There are a significant number of viruses that can infect poultry. Such viruses include infectious bronchitis virus (IBV), infectious bursal disease virus (IBDV), Newcastle disease virus (NDV), Infectious Laryngotracheitis (ILTV), Mareks disease virus (MDV), Herpesvirus of Turkeys (HVT) which is also known as MDV3, and avian metapneumoviruses (aMPV). There also are a number of bacteria that can infect poultry, including Pasteurella multocida, Salmonella ssp., Escherichia coli, Mycoplasma ssp., Avibacterium paragallinararum, Erysipelas ssp., Campylobacter ssp., Vibrio ssp., and Clostridium perfringens. Parasites, such as Eimeria, also can infect poultry.
It is now widely accepted that the best way of preventing disease due to bacterial, parasital, or virus infections in poultry is to vaccinate them against these organisms. Moreover, multivalent live attenuated virus or bacterial vaccines can be safely administered that limit the number of vaccine injections required. Accordingly, there are many commercially available multivalent live virus vaccines that protect against multiple pathogens. However, heretofore, live attenuated avian viruses have been unstable when stored in liquid solutions. Therefore, most live attenuated avian virus vaccines are lyophilized, i.e., freeze-dried or frozen, prior to their long-term storage. The live attenuated avian virus is commonly mixed as a suspension in water with a protective agent, frozen, and then dehydrated by sublimation and secondary drying during the lyophilization process. The low temperatures of freezing and drying by sublimation, together with the low surface to volume ratios involved, can require long drying periods and thereby, significantly increase manufacturing time and costs.
In addition, there are inherent inconsistencies in large commercial drying processes due to: the inability to adjust the shelf temperature across the entire product load, variable freezing rates across the dryer, edge effects, and radiant energy effects. Increasing the drying temperature to reduce drying times is often not an option since the drying temperature has to remain significantly below the glass-transition temperature of the protective protein matrix. Moreover, the long inconsistent drying times and/or high drying temperatures often lead to structural damage to the live attenuated viruses, along with a significant loss of their biologic activity.

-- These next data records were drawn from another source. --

Lemma split_customer_id i :
  index (split_on "_" (customer_id i)) 1 = Ok (zfill 6 (str_of_N (1001 + N.of_nat i))).
Proof.
  unfold customer_id. rewrite !append_cons, append_nil. cbn [split_on Ascii.eqb Bool.eqb].
  rewrite (split_on_absent _ _ (has_char_zfill 6 _)). reflexivity.
Qed.

(** The dictionary of customer types has every id of the frame. *)
Lemma customer_types_lookup (customers_df : list customer) c :
  c ∈ customers_df -> is_Some (customer_types customers_df !! C_CUSTOMER_ID c).
Proof.
  unfold customer_types. generalize (∅ : gmap string customer_type) as d.
  induction customers_df as [| a l IH]; intros d Hc; [inversion Hc |].
  simpl. apply elem_of_cons in Hc as [-> | Hc]; [| now apply IH].
  clear IH. assert (is_Some (<[C_CUSTOMER_ID a := C_CUSTOMER_TYPE a]> d !! C_CUSTOMER_ID a))
    as Hs by (rewrite lookup_insert_eq; eauto).
  revert Hs. generalize (<[C_CUSTOMER_ID a := C_CUSTOMER_TYPE a]> d) as d'.
  induction l as [| b l IHl]; intros d' Hs; [exact Hs |].
  simpl. apply IHl. destruct (decide (C_CUSTOMER_ID b = C_CUSTOMER_ID a)) as [E | E].
  - rewrite E, lookup_insert_eq. eauto.
  - rewrite lookup_insert_ne by exact E. exact Hs.
Qed.

(** *** The readings table *)

Lemma readings_of_customer_ok solar anomaly types days i k t c :
  types !! customer_id k = Some t ->
  readings_of_customer o solar anomaly types days i (customer_id k) c
  = Ok (imap (fun j day =>
                reading_row o solar anomaly i (customer_id k)
                  (meter_id_of (1001 + N.of_nat k)) t j day (c + N.of_nat j)%N) days,
        (c + N.of_nat (length days))%N).
Proof.
  intros Ht. unfold readings_of_customer.
  rewrite split_customer_id. simpl. rewrite py_int_zfill. simpl.
  unfold dict_get. rewrite Ht. simpl. apply for_emit_single.
Qed.

Lemma readings_data_blocks n contracts_df anomaly start_date end_date :
  exists pieces,
    readings_data o (customers_data o n) contracts_df anomaly start_date end_date
    = Ok (mjoin pieces)
    /\ readings_blocks o n contracts_df anomaly start_date end_date pieces.
Proof.
  unfold readings_data. rewrite customers_data_ids.
  set (solar := solar_customers contracts_df).
  set (types := customer_types (customers_data o n)).
  set (days := date_range start_date end_date).
  assert (forall k, (k < Z.to_nat n)%nat -> is_Some (types !! customer_id k)) as Htypes.
  { intros k Hk. rewrite <- customers_data_length in Hk.
    destruct (lookup_lt_is_Some_2 _ _ Hk) as [c Hc].
    destruct (customers_data_lookup _ _ _ Hc) as [<- _].
    apply customer_types_lookup. eapply list_elem_of_lookup_2; eauto. }
  destruct (for_emit_total (readings_of_customer o solar anomaly types days) 0
              (customer_ids n) 100001%N) as [[rows c'] Hrun].
  { intros k cid ck Hk. apply customer_ids_lookup in Hk as [-> Hk].
    destruct (Htypes k Hk) as [t Ht].
    rewrite (readings_of_customer_ok _ _ _ _ _ _ t _ Ht). eauto. }
  rewrite Hrun. simpl.
  destruct (for_emit_inv _ _ _ _ _ _ Hrun) as (pieces & -> & Hlen & Hp).
  exists pieces. split; [reflexivity |]. split.
  - rewrite Hlen. unfold customer_ids, py_range. now rewrite length_fmap, length_seq.
  - intros i Hi.
    assert (customer_ids n !! i = Some (customer_id i)) as Hlook
      by (apply customer_ids_lookup; auto).
    destruct (Hp i _ Hlook) as (rs & ck & ck' & Hrs & Hbody).
    destruct (Htypes i Hi) as [t Ht].
    rewrite (readings_of_customer_ok _ _ _ _ _ _ t _ Ht) in Hbody.
    injection Hbody as <- _. exists t, ck. exact Hrs.
Qed.
(** * Schedule validity and recurrence: the code of the railway operations
      application, embedded and checked against its specification.

    Sources embedded here:
    - [client/src/components/TimelineView.tsx]: the calendar's event filter
      (the specification's Recurrence Evaluator, [isActiveOn]);
    - [server/routes.ts], [POST /api/schedules]: the zod schema of the request
      body, the train-type gate and the insert (the specification's Validator);
    - the socket server ([setupWebSocket], the [updateSchedule] event): the
      status update;
    - [db/schema.ts] and [migrations/0002_add_attachment_fields.ts]: columns,
      defaults and constraints of the tables;
    - [client/src/components/ImportSchedules.tsx]: the date checks of the
      import dialog.

    JavaScript values are modelled as follows: a [Date] is its time value, an
    integer number of milliseconds since the epoch ([Z]), an Invalid Date
    being the [None] of an [option Z]; a number of a request is an integer
    ([Z]); a string is the sequence of the bytes of its UTF-8 encoding;
    [undefined] and [null] are kept apart where the code keeps them
    apart. *)

From Stdlib Require Import ZArith Ascii String Lia.
From stdpp Require Import gmap strings list pretty.

#[local] Set Warnings "-register-all".
Local Open Scope string_scope.
Local Open Scope Z_scope.

(** ** JavaScript values *)

Module Js.

(** What [JSON.parse] produces. An absent property ([undefined]) is the
    [None] of an [option Json]. *)
Inductive Json : Type :=
| JNull
| JBool (b : bool)
| JNum (n : Z)
| JStr (s : string)
| JArr (items : list Json)
| JObj (fields : list (string * Json)).

(** A value of an optional, nullable property after parsing. *)
Inductive Nullish (A : Type) : Type :=
| Undefined
| Null
| Val (a : A).
Arguments Undefined {A}.
Arguments Null {A}.
Arguments Val {A} a.

(** Truthiness, per type: [0] and the empty string are falsy, a [Date]
    object is always truthy, [undefined] and [null] are falsy. *)
Definition truthyNum (n : Z) : bool := negb (n =? 0).

Definition truthyStr (s : string) : bool :=
  match s with EmptyString => false | _ => true end.

Definition truthyDate (t : Z) : bool := true.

Consequently, in order to account for the inherent loss in efficacy, lyophilized poultry vaccines that comprise live attenuated viruses are stored with augmented titers. However, such increased titers can lead to significant adverse events should the lyophilization process actually lead to less loss of activity than anticipated. Therefore, great care is required to formulate a vaccine to contain a virus titer that is not only safely below the amount that leads to adverse events, but that also maintains sufficient efficacy in view of the virus titer loss due to lyophilization and subsequent storage.
Furthermore, there is a limitation to the size of a lyophilization vials and/or number of doses contained within such vials due to relatively small standard stopper sizes for the tops of these vials. Therefore, large volumes of liquid become difficult to sublimate through the relatively small openings. Therefore, there is a need for new live attenuated avian virus vaccines that can reliably retain their virus titers at a safe and efficacious level.
Additionally, the smallest vial size available for most poultry vaccines is 1000 doses. Vials of lyophilized vaccines must be used in their entirety after rehydration of the freeze dried cake. This makes it difficult for the growing number of small poultry farmers who have to buy a large dose size to vaccinate only a few birds. There is therefore a need for poultry vaccines where a single vial can be used over multiple days, weeks or even months, thus reducing the cost and encouraging vaccination of smaller flocks.
Finally, avian vaccines can be packaged with as many as 25,000 doses per vial, which are subsequently mixed by the user and placed in drinking water or sprayed on the flock. This requires the user to remove the metal sealing ring and stopper, flush the lyophilized vaccine out by submerging the vial in a large bucket of water, then mixing the solution with a large whisk or paddle. This is neither hygienic for the user or the poultry species for which the vaccine is intended. Indeed, dealing with lyophilized vials is particularly vexing in a commercial environment where the vaccine recipients, e.g., the fowl, reside.
The citation of any reference herein should not be construed as an admission that such reference is available as “prior art” to the instant application.